_Exercise goal:_ The response should contain only those lines of the entries below that include the string "adapter".

_Input:_
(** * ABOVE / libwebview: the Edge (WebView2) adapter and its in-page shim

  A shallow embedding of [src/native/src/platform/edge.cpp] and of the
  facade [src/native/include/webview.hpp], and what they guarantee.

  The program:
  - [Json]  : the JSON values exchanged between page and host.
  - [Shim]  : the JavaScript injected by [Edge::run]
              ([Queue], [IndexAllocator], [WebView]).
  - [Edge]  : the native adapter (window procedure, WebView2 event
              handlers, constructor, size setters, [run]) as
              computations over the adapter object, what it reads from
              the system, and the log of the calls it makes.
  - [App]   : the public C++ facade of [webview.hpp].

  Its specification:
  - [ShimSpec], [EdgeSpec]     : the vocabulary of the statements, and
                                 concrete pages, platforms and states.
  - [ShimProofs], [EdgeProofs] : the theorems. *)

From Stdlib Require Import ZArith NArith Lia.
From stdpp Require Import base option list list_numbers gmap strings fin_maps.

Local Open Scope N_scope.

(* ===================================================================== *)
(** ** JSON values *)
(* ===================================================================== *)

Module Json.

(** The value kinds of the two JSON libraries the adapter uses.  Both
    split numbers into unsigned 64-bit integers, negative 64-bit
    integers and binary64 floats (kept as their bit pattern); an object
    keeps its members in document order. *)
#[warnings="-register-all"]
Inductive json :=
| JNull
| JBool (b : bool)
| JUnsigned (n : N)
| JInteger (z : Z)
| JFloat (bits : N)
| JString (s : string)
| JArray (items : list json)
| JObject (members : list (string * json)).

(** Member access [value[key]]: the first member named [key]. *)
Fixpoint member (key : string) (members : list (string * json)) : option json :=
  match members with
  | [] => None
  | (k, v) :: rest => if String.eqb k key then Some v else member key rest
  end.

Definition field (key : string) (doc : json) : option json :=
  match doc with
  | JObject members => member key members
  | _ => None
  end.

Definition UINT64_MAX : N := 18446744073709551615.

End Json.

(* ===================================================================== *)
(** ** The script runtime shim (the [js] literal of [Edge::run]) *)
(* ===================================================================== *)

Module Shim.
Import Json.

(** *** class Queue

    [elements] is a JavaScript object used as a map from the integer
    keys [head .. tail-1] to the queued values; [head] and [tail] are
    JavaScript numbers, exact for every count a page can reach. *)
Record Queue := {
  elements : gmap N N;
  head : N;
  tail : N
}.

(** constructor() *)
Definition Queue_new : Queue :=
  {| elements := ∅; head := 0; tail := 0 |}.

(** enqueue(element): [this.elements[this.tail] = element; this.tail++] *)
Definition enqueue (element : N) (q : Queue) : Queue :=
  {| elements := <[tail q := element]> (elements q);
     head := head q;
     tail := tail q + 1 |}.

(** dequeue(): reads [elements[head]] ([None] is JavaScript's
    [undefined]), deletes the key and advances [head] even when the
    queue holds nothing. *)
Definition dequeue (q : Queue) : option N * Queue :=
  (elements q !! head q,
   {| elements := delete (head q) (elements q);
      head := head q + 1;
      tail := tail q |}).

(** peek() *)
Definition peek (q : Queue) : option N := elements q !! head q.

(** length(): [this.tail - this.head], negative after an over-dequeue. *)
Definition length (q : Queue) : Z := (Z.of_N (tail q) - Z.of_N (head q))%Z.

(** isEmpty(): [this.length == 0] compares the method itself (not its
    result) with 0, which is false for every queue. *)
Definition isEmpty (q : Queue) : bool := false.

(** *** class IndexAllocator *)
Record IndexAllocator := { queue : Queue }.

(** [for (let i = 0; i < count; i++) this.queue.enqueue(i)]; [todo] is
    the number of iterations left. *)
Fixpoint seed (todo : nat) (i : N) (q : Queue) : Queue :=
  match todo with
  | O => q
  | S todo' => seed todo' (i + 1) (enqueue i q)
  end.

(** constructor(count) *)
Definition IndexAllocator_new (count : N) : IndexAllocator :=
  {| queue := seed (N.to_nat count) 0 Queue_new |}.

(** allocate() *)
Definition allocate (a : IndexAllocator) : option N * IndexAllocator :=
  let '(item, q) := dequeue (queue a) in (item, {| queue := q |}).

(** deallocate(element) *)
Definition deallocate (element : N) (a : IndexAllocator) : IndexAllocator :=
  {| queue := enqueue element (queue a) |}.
--
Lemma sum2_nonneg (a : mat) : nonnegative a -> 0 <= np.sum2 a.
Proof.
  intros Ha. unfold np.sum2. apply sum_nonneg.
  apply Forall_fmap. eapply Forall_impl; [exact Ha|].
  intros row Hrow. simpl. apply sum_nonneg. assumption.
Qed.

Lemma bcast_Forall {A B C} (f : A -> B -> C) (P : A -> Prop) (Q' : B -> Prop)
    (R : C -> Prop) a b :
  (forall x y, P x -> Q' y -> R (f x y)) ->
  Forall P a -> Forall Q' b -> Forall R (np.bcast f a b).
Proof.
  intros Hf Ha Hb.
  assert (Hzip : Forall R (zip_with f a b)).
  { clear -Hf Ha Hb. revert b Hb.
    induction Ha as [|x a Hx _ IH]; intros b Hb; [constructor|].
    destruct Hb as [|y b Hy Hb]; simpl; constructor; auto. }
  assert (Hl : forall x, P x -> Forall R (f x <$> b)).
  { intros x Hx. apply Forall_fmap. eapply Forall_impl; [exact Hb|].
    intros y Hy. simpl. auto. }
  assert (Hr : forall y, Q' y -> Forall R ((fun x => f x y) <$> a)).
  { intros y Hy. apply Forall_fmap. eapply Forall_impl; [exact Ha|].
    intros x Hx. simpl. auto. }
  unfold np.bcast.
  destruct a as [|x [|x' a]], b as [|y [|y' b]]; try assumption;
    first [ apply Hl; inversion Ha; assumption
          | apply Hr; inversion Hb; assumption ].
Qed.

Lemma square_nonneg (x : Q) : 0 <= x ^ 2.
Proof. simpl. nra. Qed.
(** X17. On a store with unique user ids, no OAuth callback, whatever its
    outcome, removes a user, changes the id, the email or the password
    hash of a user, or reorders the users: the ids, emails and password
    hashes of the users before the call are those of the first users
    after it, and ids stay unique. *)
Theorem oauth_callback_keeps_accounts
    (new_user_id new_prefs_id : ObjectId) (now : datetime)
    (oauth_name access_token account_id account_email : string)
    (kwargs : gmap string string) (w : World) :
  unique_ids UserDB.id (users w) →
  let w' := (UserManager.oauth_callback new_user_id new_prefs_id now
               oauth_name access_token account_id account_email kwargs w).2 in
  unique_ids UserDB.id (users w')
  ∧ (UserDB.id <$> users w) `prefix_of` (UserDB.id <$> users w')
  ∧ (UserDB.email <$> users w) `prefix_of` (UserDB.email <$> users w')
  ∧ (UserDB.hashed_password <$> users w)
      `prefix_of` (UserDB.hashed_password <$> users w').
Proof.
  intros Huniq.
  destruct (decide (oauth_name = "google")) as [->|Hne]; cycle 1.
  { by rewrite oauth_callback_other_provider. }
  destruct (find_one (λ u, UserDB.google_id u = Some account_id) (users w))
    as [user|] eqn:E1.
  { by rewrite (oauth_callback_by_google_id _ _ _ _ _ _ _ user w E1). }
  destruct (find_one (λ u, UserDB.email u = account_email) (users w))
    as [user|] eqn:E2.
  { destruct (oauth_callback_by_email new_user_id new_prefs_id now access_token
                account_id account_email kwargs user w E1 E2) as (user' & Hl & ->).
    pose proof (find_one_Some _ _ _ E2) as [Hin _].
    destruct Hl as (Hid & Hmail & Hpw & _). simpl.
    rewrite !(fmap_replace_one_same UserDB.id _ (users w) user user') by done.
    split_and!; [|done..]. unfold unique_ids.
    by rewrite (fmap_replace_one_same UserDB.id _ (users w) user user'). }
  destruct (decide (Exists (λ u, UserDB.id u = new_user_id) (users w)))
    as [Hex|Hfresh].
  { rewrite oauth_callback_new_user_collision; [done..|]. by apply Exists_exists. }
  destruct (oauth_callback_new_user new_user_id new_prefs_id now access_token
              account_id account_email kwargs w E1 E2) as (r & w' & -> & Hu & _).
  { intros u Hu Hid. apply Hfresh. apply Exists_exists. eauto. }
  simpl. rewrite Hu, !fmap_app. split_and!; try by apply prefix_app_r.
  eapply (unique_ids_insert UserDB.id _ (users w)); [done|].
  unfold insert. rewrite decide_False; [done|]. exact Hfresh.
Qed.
==
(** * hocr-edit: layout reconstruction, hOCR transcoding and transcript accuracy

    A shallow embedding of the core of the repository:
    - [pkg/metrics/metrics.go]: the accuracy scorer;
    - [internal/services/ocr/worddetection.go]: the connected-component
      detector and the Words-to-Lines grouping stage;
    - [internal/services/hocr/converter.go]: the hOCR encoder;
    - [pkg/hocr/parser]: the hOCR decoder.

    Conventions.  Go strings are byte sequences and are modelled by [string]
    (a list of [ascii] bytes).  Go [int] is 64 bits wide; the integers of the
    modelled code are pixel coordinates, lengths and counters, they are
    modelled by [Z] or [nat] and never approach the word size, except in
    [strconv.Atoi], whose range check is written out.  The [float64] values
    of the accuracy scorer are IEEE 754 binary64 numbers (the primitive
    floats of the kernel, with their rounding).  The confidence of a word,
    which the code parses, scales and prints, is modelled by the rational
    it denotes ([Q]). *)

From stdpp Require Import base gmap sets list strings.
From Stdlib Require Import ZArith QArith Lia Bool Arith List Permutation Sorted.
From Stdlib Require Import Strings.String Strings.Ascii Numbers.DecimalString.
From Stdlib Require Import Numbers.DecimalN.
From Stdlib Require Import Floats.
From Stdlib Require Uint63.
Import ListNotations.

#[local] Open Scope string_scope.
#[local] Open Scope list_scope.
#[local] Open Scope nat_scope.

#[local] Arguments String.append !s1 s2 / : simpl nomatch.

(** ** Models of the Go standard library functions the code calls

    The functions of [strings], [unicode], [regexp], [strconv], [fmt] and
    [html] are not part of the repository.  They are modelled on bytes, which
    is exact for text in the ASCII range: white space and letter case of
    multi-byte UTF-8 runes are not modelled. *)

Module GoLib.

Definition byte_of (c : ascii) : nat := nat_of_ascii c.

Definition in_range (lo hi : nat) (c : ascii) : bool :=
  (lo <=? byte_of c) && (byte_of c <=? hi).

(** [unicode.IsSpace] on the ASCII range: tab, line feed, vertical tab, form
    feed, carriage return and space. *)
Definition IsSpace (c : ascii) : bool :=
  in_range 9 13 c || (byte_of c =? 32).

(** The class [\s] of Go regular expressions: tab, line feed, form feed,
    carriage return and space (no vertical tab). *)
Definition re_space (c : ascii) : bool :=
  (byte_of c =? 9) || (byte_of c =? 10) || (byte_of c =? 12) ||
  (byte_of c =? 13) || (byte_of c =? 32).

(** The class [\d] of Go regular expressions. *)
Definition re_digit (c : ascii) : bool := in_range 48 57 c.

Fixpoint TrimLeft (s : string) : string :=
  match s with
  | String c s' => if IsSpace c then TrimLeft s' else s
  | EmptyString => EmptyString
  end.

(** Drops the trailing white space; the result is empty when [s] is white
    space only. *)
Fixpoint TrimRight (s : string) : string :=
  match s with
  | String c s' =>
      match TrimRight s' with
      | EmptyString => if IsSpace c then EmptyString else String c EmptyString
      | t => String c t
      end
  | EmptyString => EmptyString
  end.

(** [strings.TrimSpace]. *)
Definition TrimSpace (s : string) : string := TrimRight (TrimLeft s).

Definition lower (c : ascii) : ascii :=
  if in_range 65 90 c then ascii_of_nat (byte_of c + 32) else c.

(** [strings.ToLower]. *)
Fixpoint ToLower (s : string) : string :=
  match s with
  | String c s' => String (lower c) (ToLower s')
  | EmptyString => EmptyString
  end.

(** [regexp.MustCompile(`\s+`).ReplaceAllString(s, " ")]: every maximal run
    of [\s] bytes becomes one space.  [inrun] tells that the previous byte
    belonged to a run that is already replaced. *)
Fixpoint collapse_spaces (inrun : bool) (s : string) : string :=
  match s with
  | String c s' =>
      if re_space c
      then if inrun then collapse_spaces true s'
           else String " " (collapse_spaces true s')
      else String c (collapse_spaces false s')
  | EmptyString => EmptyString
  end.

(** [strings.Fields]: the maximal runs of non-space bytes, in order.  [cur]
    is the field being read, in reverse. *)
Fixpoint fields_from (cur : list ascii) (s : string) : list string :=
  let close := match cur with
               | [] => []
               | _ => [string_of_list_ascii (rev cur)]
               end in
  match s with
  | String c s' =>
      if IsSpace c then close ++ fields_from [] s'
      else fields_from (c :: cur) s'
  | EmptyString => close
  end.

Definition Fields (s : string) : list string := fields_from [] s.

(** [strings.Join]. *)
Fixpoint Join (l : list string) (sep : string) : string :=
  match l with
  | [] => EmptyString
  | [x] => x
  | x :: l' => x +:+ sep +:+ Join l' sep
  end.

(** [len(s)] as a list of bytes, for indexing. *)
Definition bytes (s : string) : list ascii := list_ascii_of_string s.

_Response to this exercise:_
(** * ABOVE / libwebview: the Edge (WebView2) adapter and its in-page shim
  - [Edge]  : the native adapter (window procedure, WebView2 event
              computations over the adapter object, what it reads from
(** The value kinds of the two JSON libraries the adapter uses.  Both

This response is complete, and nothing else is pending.